Ernest Theophile, 74, and a group of elderly friends have been gathering at Maida Hill Market Square in north London for the past 12 years, where they “chat, socialize and play dominoes, cards and backgammon”
A black pensioner has won a court fight to prove his racial equality rights were ignored when he was threatened with jail following complaints that he and his pals play dominoes too loudly.
Ernest Theophile, 74, and a group of elderly friends have been gathering at Maida Hill Market Square in north London for the past 12 years.
At the square they “chat, socialize and play dominoes, cards and backgammon”.
Mr Theophile has “visited the area most of his life”, Judge Heather Baucher told Central London County Court, and sees the square almost like a second home.
But Mr Theophile says killjoy council officers are trying to stifle his right to enjoy the freedom of the square, following complaints from other locals that they are making too much of a racket.
Westminster Council obtained an injunction banning amongst other thing “shouting” and “drinking alcohol” in the square which the pals say discriminates against Caribbean culture around the playing of dominoes.
“If you are West Indian you just cant play dominoes without making a bit of noise,” said Mr Theophile, whose family came to the UK from Dominica in the 1950s as part of the Windrush generation.
Judge Baucher today handed him victory, ruling that the council did not take its duty to consider the racial equality rights of Mr Theophile and his friends into account when seeking the injunction.
“He is Afro-Caribbean,” said the judge, adding: “He says that access to the square is part of his community ties, where backgammon and dominoes are played and where informal support is given for those experiencing social isolation and issues with their mental health.”
The square became a refuge for the group during the worst of Covid when he and other “lonely” retirees gathered to socialize, play games and console each other.
Westminster Council initially pushed to drive Mr Theophile and others out early last year by securing an injunction banning social gatherings there.
But in March last year a judge tweaked that order – allowing Mr Theophile and his pals back into the square but under the threat of being jailed if they are caught “playing loud amplified music, drinking alcohol and shouting and swearing”.
A Westminster Council spokesperson previously disclosed it had received more than 200 complaints from local residents about anti-social behaviour, with at least one resident claiming they were forced to move home due to the racket in the square.
Council officers claim “anti-social” elements have been gathering in the square and causing mayhem by “playing music, drinking alcohol, shouting, swearing, obstructing the highway and by urinating..”
“The council says that such behavior has caused alarm, harassment, distress, nuisance, the risk of damage to property and negatively impacted on businesses in the area,” explained the judge.
But Mr Theophile says he feels insulted to be associated with such allegations, insisting he is a “dignified” retired gentleman who just likes to spend the time of day with his friends.

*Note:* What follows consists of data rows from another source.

Lemma answered_lookupAccount n u d :
  store_ok lower (tables_of d) -> request_wf (ReqLookupAccount u) -> fits 32 n ->
  answered n (ReqLookupAccount u) handleAccountLookup d.
Proof.
  intros Hok Hu Hn. simpl in Hu. unfold answered, handleAccountLookup, request_payload,
    write_request. autorewrite with writer. rewrite app_nil_l.
  read_field (e_u32 n) (@nil byte) (reads_string u). cbn [failed mFailed]. unfold sm_bind.
  pose proof (findAccount_effect u d Hok) as He. unfold quiet_or in He.
  destruct (findAccount u d) as [[[ok found] account] d'].
  destruct He as [(now & Hc & Ht & E)|(E & Ht)].
  - destruct (find_rows lower (c_str u) (tables_of d)) as [|a rows] eqn:Ef; simplify_eq;
      cbn [sm_ret andb]; exists (account_reply (find_rows lower (c_str u) (tables_of d)));
      rewrite Ef; (split; [|left; exists now; split; [done|]; rewrite Ht, <- Ef; constructor]).
    + apply (reads_account n false 0 EmptyString 0); side.
    + apply find_rows_in in Ef. destruct (row_fits _ _ Hok Ef) as (H1 & H2 & H3 & H4).
      apply (reads_account n true); side.
  - simplify_eq. cbn [sm_ret andb]. exists default_account.
    split; [apply (reads_account n false 0 EmptyString 0); side|]. right. split; [done|].
    left. by destruct Ht as [Ht|(? & ? & _ & Ht & _)].
Qed.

He and his lawyers say the order sought by the council is “crazy” and claim it amounts to racial “discrimination”.
The neighbours’ complaints have partly focused on the clatter and roar involved in playing dominoes, which is traditionally a source of passionate frustration and joy in Caribbean culture.
The court order, which carries the threat of a prison stretch if Mr Theophile is ever found in breach “is likely to be indirectly discriminatory,” Mr Theophile’s barrister Tim James-Matthews told Central London County Court.
“Although apparently ‘neutral’ in application, the majority of those whose behavior is constrained by force of the injunction….share a protected characteristic: race,” he added.
Given that effect, he argued that council officers should have carefully considered whether they were “advancing equality” under their public law duties before calling for the drastic ban.
“An injunction restraining the activities of a minority of black people in a public square where there is a theoretical power of arrest and sanction of imprisonment is indirectly discriminatory,” he told Judge Heather Baucher.
And after extensive legal argument from both sides Judge Baucher ruled against Westminster Council, holding that it failed to take full account of its “public sector equality duty” before going to court.
“Mr Theophile says that the proposed injunction is likely to be indirectly discriminatory because the majority of those whose behavior is constrained share the protected characteristic of race and that the claimant’s public sector equality duty under the Equality Act 2010 was thereby engaged,” she explained.
“In making an application for an injunction…the claimant was required to have regard to the public sector equality duty,” she added.
“It follows the preliminary issue is therefore determined in the defendant’s favour.”
Mr Theophile’s legal team will now try to get his case back into court next month in a bid to have the council’s injunction kicked into touch in light of Judge Baucher’s ruling today.
Explaining earlier how the square became a refuge during Covid, the pensioner said outside court: “We all ended up gathering there because we were kind of lonely.
“There’s nowhere else provided for us, all we wanted was somewhere we could go and sit down and play some dominoes.”